Congresswoman Jean Schidt has come out swinging defending former House Majority Leader Tom Delay in the Loveland Magazine:

The Congresswoman said she was not going to return the money that Texas Congressman Tom DeLay gave her campaign. “Even if I return it, someone is still going to remind everyone that I took it in the first place. So, for some people it wouldn’t make a difference.

She also said that DeLay hasn’t yet been found guilty of anything. “He has only been charged with a crime by a Texas Prosecutor who is thinking about his own election in Texas.” She said Prosecutor Ronnie Earl went after Delay because he is so powerful and has built a huge following of other conservative House members in Washington. Schmidt’s office is across the hall and four doors down from DeLay’s.

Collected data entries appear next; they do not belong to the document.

(* ===== verification/SbcShows.v ===== *)
(** * Where stream pixels land on the panel of the SBC client

    The stream is centred on the panel and clipped to it.  [shows] relates
    the panel's memory to the framebuffer a client of the stream's size
    would have; a clipped row changes exactly the visible part of that row,
    and a whole rect does to the panel what [put_rect] does to that
    framebuffer. *)

From S2P Require Import Prelude Protocol ViewNet Blit SbcOut Sbc.

Section shows.
Variables (p : panel) (W H ox oy : Z).

Definition on_panel (y k : Z) : Prop :=
  0 ≤ y + oy < p_h p ∧ 0 ≤ ox * p_bpp p + k < p_w p * p_bpp p.
Definition pos (y k : Z) : Z := (y + oy) * p_stride p + ox * p_bpp p + k.

(** Every visible byte of the stream area is the one of [fb]. *)
Definition shows (m fb : bytes) : Prop :=
  ∀ y k, 0 ≤ y < H → 0 ≤ k < W * p_bpp p → on_panel y k →
    m !! Z.to_nat (pos y k) = fb !! Z.to_nat (y * (W * p_bpp p) + k).

(** The panel and the offsets are those of the client. *)
Definition placed {Dev} (s : sbc Dev) : Prop :=
  C_out_w s = p_w p ∧ C_out_h s = p_h p ∧ C_bytespp s = p_bpp p ∧
  C_off_x s = ox ∧ C_off_y s = oy.

Lemma pos_range y k : panel_ok p → on_panel y k →
  0 ≤ pos y k < p_h p * p_stride p.
Proof.
  unfold panel_ok, on_panel, pos. intros Hp [Hy Hk].
  assert ((y + oy + 1) * p_stride p ≤ p_h p * p_stride p)
    by (apply Z.mul_le_mono_nonneg_r; lia).
  assert (0 ≤ (y + oy) * p_stride p) by nia. lia.
Qed.

(** Two visible bytes at one place are one byte. *)
Lemma pos_row y k y' k' : panel_ok p → on_panel y k → on_panel y' k' →
  pos y k = pos y' k' → y = y' ∧ k = k'.
Proof.
  unfold panel_ok, on_panel, pos. intros Hp [Hy Hk] [Hy' Hk'] Heq.
  assert (y = y') by nia. subst y'. lia.
Qed.

(** [n] bytes from column [a] of panel row [q]. *)
Lemma draw_lookup (m src : bytes) q a n y k :
  panel_ok p → p_h p * p_stride p ≤ Z.of_nat (length m) →
  0 ≤ q < p_h p → 0 ≤ a → 0 ≤ n → a + n ≤ p_w p * p_bpp p →
  Z.of_nat (length src) = n → on_panel y k →
  blit m (q * p_stride p + a) src !! Z.to_nat (pos y k) =
    if decide (y + oy = q ∧ a ≤ ox * p_bpp p + k < a + n)
    then src !! Z.to_nat (ox * p_bpp p + k - a) else m !! Z.to_nat (pos y k).
Proof.
  intros Hp Hm Hq Ha Hn Hw Hsrc Hon. pose proof (pos_range y k Hp Hon) as Hpos.
  unfold panel_ok in Hp. destruct Hon as [Hy Hk].
  assert ((q + 1) * p_stride p ≤ p_h p * p_stride p) by (apply Z.mul_le_mono_nonneg_r; lia).
  assert (0 ≤ q * p_stride p) by nia.
  rewrite lookup_blit by lia. rewrite Z2Nat.id by lia.
  case_bool_decide as Hb.
  - assert (y + oy = q) by (unfold pos in *; nia).
    rewrite decide_True by (unfold pos in *; nia). f_equal. unfold pos in *. nia.
  - rewrite decide_False; [done|]. intros [Hr Hc]. apply Hb. unfold pos. subst q. lia.
Qed.

Section row.
Context {Dev : Type} `{Output Dev}.
Implicit Types s : sbc Dev.

Lemma clip_row_in s sx sy w row r :
  panel_ok p → placed s → 0 ≤ w → w * p_bpp p ≤ Z.of_nat (length row) →
  clip_row s sx sy w row = Some r → row_in p r.
Proof.
  unfold panel_ok, placed, clip_row, row_in. intros Hp (->&->&->&->&->) Hw Hl.
  destruct (_ || _) eqn:Hy; [done|]. destruct (_ && _) eqn:Hx; [done|]. cbv zeta.
  destruct (sx + ox <? 0) eqn:Hneg; cbn [andb] in *.
  - destruct (p_w p <=? 0) eqn:Hw0; [done|]. intros Hr. injection Hr as <-. cbn.
    rewrite length_drop. destruct (p_w p <? _) eqn:?; split_and!; try lia; nia.
  - destruct (p_w p <=? sx + ox) eqn:Hw0; [done|]. intros Hr. injection Hr as <-. cbn.
    rewrite Z.sub_0_r, drop_0. destruct (p_w p <? _) eqn:?; split_and!; try lia; nia.
Qed.

(** What is visible of a stream row after it was written. *)
Lemma clip_row_draw s sx sy w row (m : bytes) y k :
  panel_ok p → placed s → p_h p * p_stride p ≤ Z.of_nat (length m) →
  0 ≤ w → w * p_bpp p ≤ Z.of_nat (length row) → on_panel y k →
  (match clip_row s sx sy w row with Some r => draw_row p m r | None => m end)
    !! Z.to_nat (pos y k) =
  if decide (y = sy ∧ sx * p_bpp p ≤ k < (sx + w) * p_bpp p)
  then row !! Z.to_nat (k - sx * p_bpp p) else m !! Z.to_nat (pos y k).
Proof.
  intros Hp Hpl Hm Hw Hl Hon. pose proof Hon as [Hy Hk].
  destruct (clip_row s sx sy w row) as [r|] eqn:Hc.
  - pose proof (clip_row_in s sx sy w row r Hp Hpl Hw Hl Hc) as Hr.
    destruct (row_bounds p r m Hp Hr Hm) as (_&_&Hlen).
    unfold draw_row. unfold panel_ok in Hp. pose proof Hr as (R1&R2&R3&R4&R5).
    rewrite draw_lookup with (n := r_n r * p_bpp p); try done; [|nia|nia|].
    2:{ assert ((r_dx r + r_n r) * p_bpp p ≤ p_w p * p_bpp p)
          by (apply Z.mul_le_mono_nonneg_r; lia). lia. }
    revert Hc. unfold clip_row. destruct Hpl as (->&->&->&->&->).
    destruct (_ || _) eqn:Hyy; [done|]. destruct (_ && _) eqn:Hx; [done|]. cbv zeta.
    destruct (sx + ox <? 0) eqn:Hneg; cbn [andb] in *.
    + destruct (p_w p <=? 0) eqn:Hw0; [done|]. intros Hrr. injection Hrr as <-. cbn.
      destruct (p_w p <? _) eqn:Hbig;
        (destruct (decide (y = sy ∧ _)) as [Hin|Hout];
         [rewrite decide_True by nia|rewrite decide_False by nia; done]);
        rewrite lookup_slice by nia; rewrite lookup_drop; f_equal; nia.
    + destruct (p_w p <=? sx + ox) eqn:Hw0; [done|]. intros Hrr. injection Hrr as <-. cbn.
      rewrite !Z.sub_0_r.
      destruct (p_w p <? sx + ox + w) eqn:Hbig;
        (destruct (decide (y = sy ∧ _)) as [Hin|Hout];
         [rewrite decide_True; [|lia]|rewrite decide_False by nia; done]);
        rewrite lookup_slice by nia; rewrite lookup_drop; f_equal; nia.
  - rewrite decide_False; [done|]. intros [-> Hc']. revert Hc.
    unfold clip_row. destruct Hpl as (->&->&->&->&->). unfold panel_ok in Hp.
    destruct (_ || _) eqn:Hyy; [lia|].
    destruct (_ && _) eqn:Hx.
    { apply andb_true_iff in Hx as [Hx1 Hx2]. rewrite Hx1 in Hx2.
      assert ((sx + w + ox) * p_bpp p ≤ 0 * p_bpp p)
        by (apply Z.mul_le_mono_nonneg_r; lia). lia. }
    cbv zeta. destruct (sx + ox <? 0) eqn:Hneg; cbn [andb] in *.
    + destruct (p_w p <=? 0) eqn:Hw0; [lia|done].
    + destruct (p_w p <=? sx + ox) eqn:Hw0; [|done].
      assert (p_w p * p_bpp p ≤ (sx + ox) * p_bpp p)
        by (apply Z.mul_le_mono_nonneg_r; lia). lia.
Qed.
End row.
End shows.

(** * The SBC client executes the messages

    One rect of the server does to the panel what [put_rect] does to a
    framebuffer of the stream's size; one message of the server, taken by
    one turn of the loop, does what [paint] says (Stream.v). *)
#[export] Instance on_panel_dec p ox oy y k : Decision (on_panel p ox oy y k).
Proof. unfold on_panel. apply _. Defined.

(** ** Rects on the panel *)
Section rect.
Context {Dev : Type}.
Implicit Types s : sbc Dev.

Definition clip_rows s (x y w : Z) (f : Z → bytes) (il : list Z) : list out_row :=
  omap (λ i, clip_row s x (y + i) w (f i)) il.

Lemma clip_rows_in p s x y w f h :
  panel_ok p → placed p (C_off_x s) (C_off_y s) s → 0 ≤ w →
  (∀ i, 0 ≤ i < h → w * p_bpp p ≤ Z.of_nat (length (f i))) →
  Forall (row_in p) (clip_rows s x y w f (seqZ 0 h)).
Proof.
  intros Hp Hpl Hw Hf. apply Forall_forall. intros r Hr.
  apply list_elem_of_omap in Hr as (i&Hi&Hr). apply elem_of_seqZ in Hi.
  eapply clip_row_in; [done|done|done| |exact Hr]. apply Hf. lia.
Qed.

(** The visible bytes after the rows [0, n) of the rect. *)
Lemma clip_rows_draw p s x y w f (n : nat) (m : bytes) yy k :
  panel_ok p → placed p (C_off_x s) (C_off_y s) s →
  p_h p * p_stride p ≤ Z.of_nat (length m) → 0 ≤ w →
  (∀ i, 0 ≤ i < Z.of_nat n → w * p_bpp p ≤ Z.of_nat (length (f i))) →
  on_panel p (C_off_x s) (C_off_y s) yy k →
  foldl (draw_row p) m (clip_rows s x y w f (seqZ 0 (Z.of_nat n)))
    !! Z.to_nat (pos p (C_off_x s) (C_off_y s) yy k) =
  if decide (y ≤ yy < y + Z.of_nat n ∧ x * p_bpp p ≤ k < (x + w) * p_bpp p)
  then f (yy - y) !! Z.to_nat (k - x * p_bpp p)
  else m !! Z.to_nat (pos p (C_off_x s) (C_off_y s) yy k).
Proof.
  intros Hp Hpl Hm Hw Hf Hon. induction n as [|n IH].
  { rewrite seqZ_nil by lia. cbn [clip_rows omap list_omap foldl].
    rewrite decide_False by lia. done. }
  specialize (IH ltac:(intros i Hi; apply Hf; lia)).
  rewrite Nat2Z.inj_succ, <- Z.add_1_r, seqZ_app by lia.
  rewrite (seqZ_cons (0 + _)), (seqZ_nil _ (Z.pred 1)) by lia.
  unfold clip_rows in *. rewrite omap_app, foldl_app.
  set (m1 := foldl _ m _) in *.
  assert (Hin : Forall (row_in p) (clip_rows s x y w f (seqZ 0 (Z.of_nat n))))
    by (apply clip_rows_in; [done..|]; intros i Hi; apply Hf; lia).
  assert (Hl1 : length m1 = length m) by (by apply length_draw_rows).
  pose proof (clip_row_draw p (C_off_x s) (C_off_y s) s x (y + (0 + Z.of_nat n)) w
    (f (0 + Z.of_nat n)) m1 yy k Hp Hpl ltac:(lia) Hw (Hf (0 + Z.of_nat n) ltac:(lia)) Hon) as Hrow.
  rewrite Z.add_0_l in *. cbn [omap list_omap].
  replace (foldl (draw_row p) m1 _) with
    (match clip_row s x (y + Z.of_nat n) w (f (Z.of_nat n)) with
     | Some r => draw_row p m1 r | None => m1 end) by (by destruct (clip_row _ _ _ _ _)).
  rewrite Hrow, IH. clear IH Hrow.
  destruct (decide (yy = y + Z.of_nat n ∧ _)) as [[-> Hc]|Hno].
  - rewrite decide_True by lia. do 2 f_equal. lia.
  - destruct (decide (y ≤ yy < y + Z.of_nat n ∧ _)) as [Hy|Hy];
      [rewrite decide_True by lia|rewrite decide_False by lia]; done.
Qed.

(** A rect of the stream, drawn row by row over what shows [fb], or over
    anything when it covers the stream. *)
Lemma shows_rect p s W H x y w h (f : Z → bytes) (px base fb : bytes) :
  let S := W * p_bpp p in
  panel_ok p → placed p (C_off_x s) (C_off_y s) s →
  p_h p * p_stride p ≤ Z.of_nat (length base) →
  0 ≤ x → 0 < w → x + w ≤ W → 0 ≤ y → 0 < h → y + h ≤ H →
  Z.of_nat (length fb) = W * H * p_bpp p → Z.of_nat (length px) = w * h * p_bpp p →
  (∀ i, 0 ≤ i < h → w * p_bpp p ≤ Z.of_nat (length (f i)) ∧
     ∀ j, 0 ≤ j < w * p_bpp p → f i !! Z.to_nat j = px !! Z.to_nat (i * (w * p_bpp p) + j)) →
  (shows p W H (C_off_x s) (C_off_y s) base fb ∨ (x = 0 ∧ y = 0 ∧ w = W ∧ h = H)) →
  shows p W H (C_off_x s) (C_off_y s)
    (foldl (draw_row p) base (clip_rows s x y w f (seqZ 0 h)))
    (put_rect S (p_bpp p) x y w h px fb).
Proof.
  intros S Hp Hpl Hm Hx Hw HxW Hy Hh HyH Hfb Hpx Hf Hbase yy k Hyy Hk Hon.
  assert (Hb : 0 < p_bpp p) by apply Hp.
  replace h with (Z.of_nat (Z.to_nat h)) at 1 by lia.
  rewrite clip_rows_draw; [|done..|lia|intros i Hi; apply Hf; lia|done].
  rewrite Z2Nat.id by lia.
  destruct (put_rect_spec W (p_bpp p) x y w h px fb) as [Hpl' Hput]; try lia; [nia|].
  fold S in Hput, Hpl'. rewrite Hput.
  assert (HS : 0 ≤ k < S) by (unfold S; lia).
  rewrite Z2Nat.id by nia.
  assert (Hdiv : (yy * S + k) / S = yy) by (rewrite Z.div_add_l, Z.div_small by lia; lia).
  assert (Hmod : (yy * S + k) mod S = k)
    by (rewrite Z.add_comm, Z.mod_add, Z.mod_small by lia; lia).
  fold S. rewrite Hdiv, Hmod.
  destruct (decide (y ≤ yy < y + h ∧ _)) as [[H1 H2]|Hno].
  - rewrite decide_True by (unfold in_block; rewrite Hdiv, Hmod; lia).
    destruct (Hf (yy - y) ltac:(lia)) as [_ Hfi]. rewrite Hfi by lia. done.
  - rewrite decide_False by (unfold in_block; rewrite Hdiv, Hmod; lia).
    destruct Hbase as [Hs|(->&->&->&->)]; [by apply Hs|].
    destruct Hno. unfold S in *. lia.
Qed.

(** Whatever the panel shows, it shows some framebuffer. *)
Lemma shows_some p W H ox oy (m fb : bytes) :
  panel_ok p → p_h p * p_stride p ≤ Z.of_nat (length m) →
  Z.of_nat (length fb) = W * H * p_bpp p → 0 < W → 0 < H →
  ∃ fb', length fb' = length fb ∧ shows p W H ox oy m fb'.
Proof.
  intros Hp Hm Hfb HW HH. assert (Hb : 0 < p_bpp p) by apply Hp.
  set (S := W * p_bpp p). assert (HS : 0 < S) by (subst S; nia).
  exists ((λ j, default 0 (m !! Z.to_nat (pos p ox oy (j / S) (j mod S))))
            <$> seqZ 0 (Z.of_nat (length fb))).
  split; [rewrite length_fmap, length_seqZ; lia|].
  intros y k Hy Hk Hon. fold S in Hk |- *.
  rewrite list_lookup_fmap.
  assert (Hj : 0 ≤ y * S + k < Z.of_nat (length fb)) by (rewrite Hfb; unfold S in *; nia).
  rewrite lookup_seqZ_lt by lia. cbn [fmap option_fmap option_map].
  rewrite Z2Nat.id, Z.add_0_l by lia.
  assert (Hdiv : (y * S + k) / S = y) by (rewrite Z.div_add_l, Z.div_small by lia; lia).
  assert (Hmod : (y * S + k) mod S = k)
    by (rewrite Z.add_comm, Z.mod_add, Z.mod_small by lia; lia).
  rewrite Hdiv, Hmod.
  pose proof (pos_range p ox oy y k Hp Hon).
  destruct (lookup_lt_is_Some_2 m (Z.to_nat (pos p ox oy y k))) as [v Hv]; [lia|].
  by rewrite Hv.
Qed.
End rect.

Schmidt said she did not receive any of the money DeLay is accused of conspiring to “launder” from Texas businesses, through the Republican National Committee, and back to other Texas Republican hopefuls running for a seat in the Texas State House. Critics say it was these State office holders, that once elected, pushed through a scheme to divide Texas voting districts in a way that favored the election of Republicans to the U.S. House. “So, by hoping to bring down Tom DeLay, Ronnie Earl hopes to break up and destroy Delay’s power and national influence. Delay has been very good at pushing the conservative agenda in Washington,” Schmidt said. She also said the public would be hearing more about Earl’s own behavior, in the near future.


I wonder if this tough talk also applies to the members of the grand juries that issued the indictments.

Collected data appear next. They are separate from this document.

Lemma frame_rows_out s f w ys :
  foldl (λ s y, match frame_row s f w y with
                | Some row => blit_stream_row s 0 y w row
                | None => s
                end) s ys =
  s⟨C_out ::= λ o, write_rows o (frame_rows s f w ys)⟩.
Proof.
  revert s. induction ys as [|y ys IH]; intros s; cbn [foldl]; [by destruct s|].
  unfold frame_rows. cbn [omap list_omap].
  destruct (frame_row s f w y) as [row|] eqn:Hr; cbn [mbind option_bind]; [|apply IH].
  unfold blit_stream_row. destruct (clip_row s 0 y w row) as [r|] eqn:Hc; [|apply IH].
  by rewrite IH.
Qed.

Lemma length_yuv_row bpp yr ur vr st w :
  bpp = 2 ∨ bpp = 4 → 0 ≤ w →
  Z.of_nat (length (yuv_row_to_fb bpp yr ur vr st w)) = w * bpp.
Proof.
  intros Hb Hw. unfold yuv_row_to_fb.
  rewrite (length_rows _ _ (Z.to_nat bpp)); [lia|]. intros i. unfold yuv_px. cbv zeta.
  destruct Hb as [-> | ->]; cbn [Z.eqb Pos.eqb]; by rewrite length_le.
Qed.

Lemma frame_row_length s f w y row :
  C_bytespp s = 2 ∨ C_bytespp s = 4 → 0 ≤ w → frame_row s f w y = Some row →
  w * C_bytespp s ≤ Z.of_nat (length row).
Proof.
  intros Hb Hw. unfold frame_row. cbv zeta. destruct (_ && _).
  - intros Hr. injection Hr as <-. unfold mem_read. rewrite length_fmap, length_seqZ. lia.
  - destruct (C_rowbuf s); [|done]. intros Hr. injection Hr as <-.
    destruct (_ =? _); rewrite length_yuv_row by done; done.
Qed.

BTW, one of the ways that Tom Delay is “pushing the conservative agenda” is by protecting sweat-shops in the U.S. territory of the Northern Mariana Islands:

Because they were produced in a territory of the United States, garments traveled tariff-free and quota-free to the profitable U.S. market and were entitled to display the coveted “Made in the USA” label.

Among the manufacturers that had profited from the un-free labor market on the island were Tommy Hilfiger USA, Gap, Calvin Klein and Liz Claiborne.

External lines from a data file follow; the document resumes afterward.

Lemma end_rest s : ending s → safe (frame_end s).
Proof.
  intros (Hs&Hm&Hc). unfold frame_end. destruct (C_dec_open s) eqn:Ho.
  2:{ specialize (Hc eq_refl). assert (Ht : C_torn s = false) by apply Hc. by split; [left|]. }
  assert (Hst : stepwise (λ s : sbc Dev, owned s ∨ closed s)).
  { apply stepwise_or; [|apply closed_step].
    apply stepwise_and; [apply own_step|apply opened_step]. }
  pose proof (step_sync _ s Hst Hs) as Hown. cbv beta in Hown. clear Hst.
  pose proof (step_sync _ s (dw_step _ mailbox_keeps) Hm) as Hm1.
  pose proof (blit_sync_quiet s Hm) as Hquiet.
  generalize dependent (blit_sync s). intros s1 Hown Hm1 Hquiet.
  assert (Ho1 : own [] s1) by (by destruct Hown as [[? _]|[[? _] _]]).
  assert (Hgo : g_stop (v4l2dec_close s1) = false →
    C_torn (v4l2dec_close s1) = false ∧ at_rest (v4l2dec_close s1)⟨C_dec_open := false⟩).
  { intros Hstop. assert (Hs1 : g_stop s1 = false).
    { destruct (g_stop s1) eqn:E; [|done]. by rewrite (close_stop s1 E) in Hstop. }
    destruct (Hquiet Hs1) as [Hn Hb].
    assert (Hl : lent s1 = []) by (unfold lent; by rewrite Hn, Hb).
    assert (Hcl : closed (v4l2dec_close s1)).
    { destruct Hown as [[Hw Hd]|Hw]; [by apply close_closed|].
      unfold v4l2dec_close. destruct Hw as [[Hw1 Hd] Hw2]. rewrite Hd. by split. }
    split; [apply Hcl|].
    split; [by destruct Hcl as [[? ?] ?]; split; [split|]; [by apply (own_eq [] (v4l2dec_close s1))|..]|].
    split; [|done]. change (mailbox_ok (v4l2dec_close s1)).
    by apply (keep_close _ mailbox_keeps). }
  split; [|exact Hgo]. cbn. destruct (g_stop (v4l2dec_close s1)) eqn:Hg; [|left; by apply Hgo].
  destruct (close_torn s1 Ho1); [by left|right]. by split.
Qed.

(** ** The connect loop *)
Lemma conn_hello s mac model alloc : conn_part (sbc_hello_exchange s mac model alloc).2 = conn_part s.
Proof.
  unfold sbc_hello_exchange. pose proof (conn_writen s (client_hello_bytes (sbc_hello s mac model))) as E.
  destruct (sbc_writen _ _) as [[] s1]; cbn [snd negb] in *; [|done].
  pose proof (conn_readn s1 16) as E2.
  destruct (sbc_readn _ _) as [[b|] s2]; cbn [snd] in *; [|congruence]. cbv zeta.
  do 3 (case_match; [cbn; congruence|]). rewrite <- E, <- E2.
  unfold stream_setup. by repeat case_match.
Qed.

Lemma rest_steady s : at_rest s → steady s.
Proof. intros (Hc&Hm&Ho). by split; [right|]. Qed.
Lemma rest_conn s s' : conn_part s' = conn_part s → at_rest s → at_rest s'.
Proof.
  intros Hp (Hc&Hm&Ho). split; [by apply (conn_closed s)|].
  unfold conn_part in Hp. injection Hp as E1 E2 E3 E4 E5 Ed E6 E7 E8.
  split; [unfold mailbox_ok in *; by rewrite E1, E2, E8|congruence].
Qed.

Lemma loop_safe s alloc t0 evs : at_rest s → safe (frame_loop s alloc t0 evs).
Proof.
  intros Hs. apply rest_steady in Hs. unfold frame_loop.
  destruct alloc; cbn [negb]; [|by apply end_rest, steady_ending].
  by apply end_rest, kept_run.
Qed.

Lemma main_safe (m : main_st Dev) e : safe (m_s m) → safe (m_s (main_turn m e)).
Proof.
  intros Hs. unfold main_turn. destruct (g_stop (m_s m)) eqn:Hg; [done|].
  destruct (_ && _); [done|]. cbv zeta. destruct (negb (me_connected e)); [done|].
  destruct Hs as [_ Hs]. destruct (Hs Hg) as [_ Hs']. clear Hs. rename Hs' into Hs. set (s0 := (m_s m)⟨C_rx := _⟩⟨C_writes := _⟩).
  assert (H0 : at_rest s0) by (by apply (rest_conn (m_s m))).
  pose proof (conn_hello s0 (me_mac e) (me_model e) (me_alloc e)) as E.
  destruct (sbc_hello_exchange _ _ _ _) as [ok s1]. cbn [snd] in E.
  pose proof (rest_conn s0 s1 E H0) as H1.
  assert (Hgo : ∀ s b, safe s →
    safe (m_s (let s := if C_test_mode s then s else set_blank s true in
               mk_main s b false (if g_stop s then 0 else b)))).
  { intros s b [Ht Hr]. cbv zeta. cbn [m_s]. case_match; [done|].
    pose proof (conn_blank s true) as Eb.
    assert (Eg : g_stop (set_blank s true) = g_stop s) by (unfold set_blank; by repeat case_match).
    pose proof Eb as Eb'. unfold conn_part, own_part in Eb'. injection Eb' as E1 _ _ _ E5 _ _ _ _.
    unfold safe, torn_at_stop. rewrite E5, Eg, E1. split; [done|].
    intros Hst. destruct (Hr Hst). split; [done|]. by apply (rest_conn s). }
  destruct ok.
  - apply Hgo. by apply loop_safe.
  - apply Hgo. assert (Ht : C_torn s1 = false) by apply H1. by split; [left|].
Qed.
End safe.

Moved by the sworn testimony of U.S. officials and human-rights advocates that the 91 percent of the workforce who were immigrants — from China, the Philippines, Sri Lanka and Bangladesh — were being paid barely half the U.S. minimum hourly wage and were forced to live behind barbed wire in squalid shacks minus plumbing, work 12 hours a day, often seven days a week, without any of the legal protections U.S. workers are guaranteed, Murkowski wrote a bill to extend the protection of U.S. labor and minimum-wage laws to the workers in the U.S. territory of the Northern Marianas.

So compelling was the case for change the Alaska Republican marshaled that in early 2000, the U.S. Senate unanimously passed the Murkowski worker reform bill.

But one man primarily stopped the U.S. House from even considering that worker-reform bill: then-House Republican Whip Tom DeLay. (more…)


Perhaps this is Jean Schmidt’s vision for Ohio.